• [THE PROBLEM]: Find the line with "A shallow embedding" in the records below. Copy it and every line after it, up to and including the line with "gathered in the".
== Segment start ==
(** * appengine/upload.py: version calculation and deployment driver

    A shallow embedding of [upload.py].  The script talks to the outside
    world only through child processes ([subprocess.check_output] for
    git queries, [subprocess.call] for the deploy tool), the current
    user name, the current directory and the command line.  Those are
    gathered in the class [Env]; the script itself is written in a small
    monad that threads the state of the outside world, records every
    observable action in a trace and propagates Python exceptions. *)

From Stdlib Require Import String Ascii List ZArith Lia Bool Arith.
From Stdlib Require Import DecimalString DecimalNat.
Import ListNotations.

Local Open Scope string_scope.
Local Open Scope list_scope.

Notation "s +++ t" := (String.append s t)
  (at level 60, right associativity).

(** ** Python 2 string primitives used by the script *)

Module Py.

(** Characters for which [str.isspace] holds on a byte string. *)
Definition isspace (c : ascii) : bool :=
  match nat_of_ascii c with
  | 9 | 10 | 11 | 12 | 13 | 32 => true
  | _ => false
  end.

(** [s.rstrip()]: trailing white space removed. *)
Fixpoint rstrip (s : string) : string :=
  match s with
  | EmptyString => EmptyString
  | String c s' =>
      match rstrip s' with
      | EmptyString => if isspace c then EmptyString else String c EmptyString
      | r => String c r
      end
  end.

(** Line boundaries of a byte string: line feed and carriage return. *)
Definition islinebreak (c : ascii) : bool :=
  match nat_of_ascii c with
  | 10 | 13 => true
  | _ => false
  end.

(** [s.splitlines()]: [cur] holds the characters of the line being read.
    A carriage return followed by a line feed is one boundary, and a last
    line without a boundary is kept when it is not empty. *)
Fixpoint splitlines_from (cur s : string) : list string :=
  match s with
  | EmptyString =>
      match cur with
      | EmptyString => []
      | _ => [cur]
      end
  | String c s' =>
      if Ascii.eqb c "010" then cur :: splitlines_from EmptyString s'
      else if Ascii.eqb c "013" then
        match s' with
        | String d s'' =>
            if Ascii.eqb d "010" then cur :: splitlines_from EmptyString s''
            else cur :: splitlines_from EmptyString s'
        | EmptyString => cur :: splitlines_from EmptyString s'
        end
      else splitlines_from (cur +++ String c EmptyString) s'
  end.

Definition splitlines (s : string) : list string :=
  splitlines_from EmptyString s.

(** [s[:n]]: the first [n] characters, all of [s] when it is shorter. *)
Fixpoint slice_to (n : nat) (s : string) : string :=
  match n, s with
  | S n', String c s' => String c (slice_to n' s')
  | _, _ => EmptyString
  end.

(** ['%s' % n] for a non-negative integer. *)
Definition str_of_int (n : nat) : string :=
  NilEmpty.string_of_uint (Nat.to_uint n).

(** Truth value of a string and of an optional string ([None] is false). *)
Definition truthy (s : string) : bool :=
  match s with
  | EmptyString => false
  | _ => true
  end.

Definition truthy_opt (o : option string) : bool :=
  match o with
  | Some s => truthy s
  | None => false
  end.

Definition hexdigit (n : nat) : ascii :=
  ascii_of_nat (if (n <? 10)%nat then 48 + n else 87 + n).

Definition newline : string := String "010" EmptyString.

Definition backslash : ascii := "092".
Definition dquote : ascii := "034".

Fixpoint mem_char (c : ascii) (s : string) : bool :=
  match s with
  | EmptyString => false
  | String d s' => Ascii.eqb c d || mem_char c s'
  end.

(** Body of [repr(s)] for a byte string, given the chosen quote. *)
Fixpoint repr_body (quote : ascii) (s : string) : string :=
  match s with
  | EmptyString => EmptyString
  | String c s' =>
      let n := nat_of_ascii c in
      (if Ascii.eqb c quote || Ascii.eqb c backslash
       then String backslash (String c EmptyString)
       else if Ascii.eqb c "009" then String backslash "t"
       else if Ascii.eqb c "010" then String backslash "n"
       else if Ascii.eqb c "013" then String backslash "r"
       else if ((n <? 32) || (127 <=? n))%nat then
         String backslash
           (String "x" (String (hexdigit (n / 16))
                          (String (hexdigit (n mod 16)) EmptyString)))
       else String c EmptyString) +++ repr_body quote s'
  end.

(** [repr(s)]: single quotes, unless [s] has a single quote and no
    double quote. *)
Definition repr (s : string) : string :=
  let quote : ascii :=
    if mem_char "'" s && negb (mem_char dquote s) then dquote else "'"%char in
  String quote (repr_body quote s +++ String quote EmptyString).

Fixpoint join (sep : string) (l : list string) : string :=
  match l with
  | [] => EmptyString
  | [x] => x
  | x :: l' => x +++ sep +++ join sep l'
  end.

(** [str(l)] for a list of strings. *)
Definition str_of_list (l : list string) : string :=
  "[" +++ join ", " (map repr l) +++ "]".

Fixpoint endswith_char (c : ascii) (s : string) : bool :=
  match s with
  | EmptyString => false
  | String d EmptyString => Ascii.eqb c d
  | String _ s' => endswith_char c s'
  end.

(** [os.path.join(a, b)] on a POSIX system. *)
Definition os_path_join (a b : string) : string :=
  match b with
  | String "/" _ => b
  | _ => if negb (truthy a) || endswith_char "/" a then a +++ b
         else a +++ "/" +++ b
  end.

End Py.

(** ** The outside world *)

(** What a finished child process leaves behind: its exit status (negative
    when it was killed by a signal) and what it wrote to standard output. *)
Record Outcome := mkOutcome { returncode : Z; output : string }.

(** Exceptions that leave the script.  [CalledProcessError] is raised by
    [subprocess.check_output] and has the attributes [returncode], [cmd]
    and [output]; [SystemExit] is raised by [sys.exit] and by
    [OptionParser.error]. *)
Inductive Exn :=
| CalledProcessError (returncode : Z) (cmd : list string) (output : string)
| SystemExit (code : Z).

Inductive Res (A : Type) :=
| Ok (a : A)
| Raise (e : Exn).
Arguments Ok {A} a.
Arguments Raise {A} e.

(** The values [OptionParser.parse_args] stores for [-v] and [-t]. *)
Record Options := mkOptions { verbose : bool; tag : option string }.

(** Observable actions, in the order the script performs them. *)
Inductive Event :=
| EvCheckOutput (argv : list string) (cwd : string) (o : Outcome)
| EvCall (argv : list string) (ret : Z)
| EvPrint (line : string)
| EvLogInfo (msg : string)
| EvParserError (msg : string).

(** The interface of the script to its surroundings.  A child process is
    taken to start and to end; the [OSError] of a program or directory
    that does not exist is not part of the model. *)
Class Env := {
  World : Type;
  (** run [argv] as a child process in directory [cwd] ([None]: the
      directory of the script's own process) and wait for it *)
  spawn : list string -> option string -> World -> Outcome * World;
  (** [getpass.getuser()] *)
  getuser : World -> string;
  (** [os.getcwd()] *)
  getcwd : World -> string;
  (** [parser.parse_args()] on the command line of the process: the
      options and the positional arguments, or the exit the parser takes
      by itself *)
  parse_args : World -> Res (Options * list string);
  (** [os.path.dirname(os.path.abspath(__file__))] *)
  module_dir : string;
  (** [os.path.expanduser] *)
  expanduser : string -> string
}.

(** ** The monad of the script *)

Section Script.

Context {E : Env}.

Definition M (A : Type) : Type := World -> Res A * World * list Event.

Definition ret {A} (a : A) : M A := fun w => (Ok a, w, []).

Definition bind {A B} (m : M A) (k : A -> M B) : M B :=
  fun w =>
    match m w with
    | (Ok a, w1, t1) =>
        match k a w1 with
        | (r, w2, t2) => (r, w2, t1 ++ t2)
        end
    | (Raise e, w1, t1) => (Raise e, w1, t1)
    end.

Definition raise {A} (e : Exn) : M A := fun w => (Raise e, w, []).

Definition emit (ev : Event) : M unit := fun w => (Ok tt, w, [ev]).

Definition ask {A} (f : World -> A) : M A := fun w => (Ok (f w), w, []).

Notation "x <- c1 ;; c2" := (bind c1 (fun x => c2))
  (at level 100, c1 at next level, right associativity).
Notation "' pat <- c1 ;; c2" :=
  (bind c1 (fun x => match x with pat => c2 end))
  (at level 100, pat pattern, c1 at next level, right associativity).
Notation "c1 ;; c2" := (bind c1 (fun _ => c2))
  (at level 100, right associativity).

(** The three components of a run. *)
Definition result {A} (m : M A) (w : World) : Res A := fst (fst (m w)).
Definition world_after {A} (m : M A) (w : World) : World := snd (fst (m w)).
Definition trace {A} (m : M A) (w : World) : list Event := snd (m w).

(** ** [subprocess] *)

(** [subprocess.check_output(argv, cwd=cwd)] *)
Definition check_output (argv : list string) (cwd : string) : M string :=
  fun w =>
    let (o, w') := spawn argv (Some cwd) w in
    ((if (returncode o =? 0)%Z then Ok (output o)
      else Raise (CalledProcessError (returncode o) argv (output o))),
     w', [EvCheckOutput argv cwd o]).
== Segment end ==
• [RESULT OF THE EXERCISE]:
    A shallow embedding of [upload.py].  The script talks to the outside
    world only through child processes ([subprocess.check_output] for
    git queries, [subprocess.call] for the deploy tool), the current
    user name, the current directory and the command line.  Those are
    gathered in the class [Env]; the script itself is written in a small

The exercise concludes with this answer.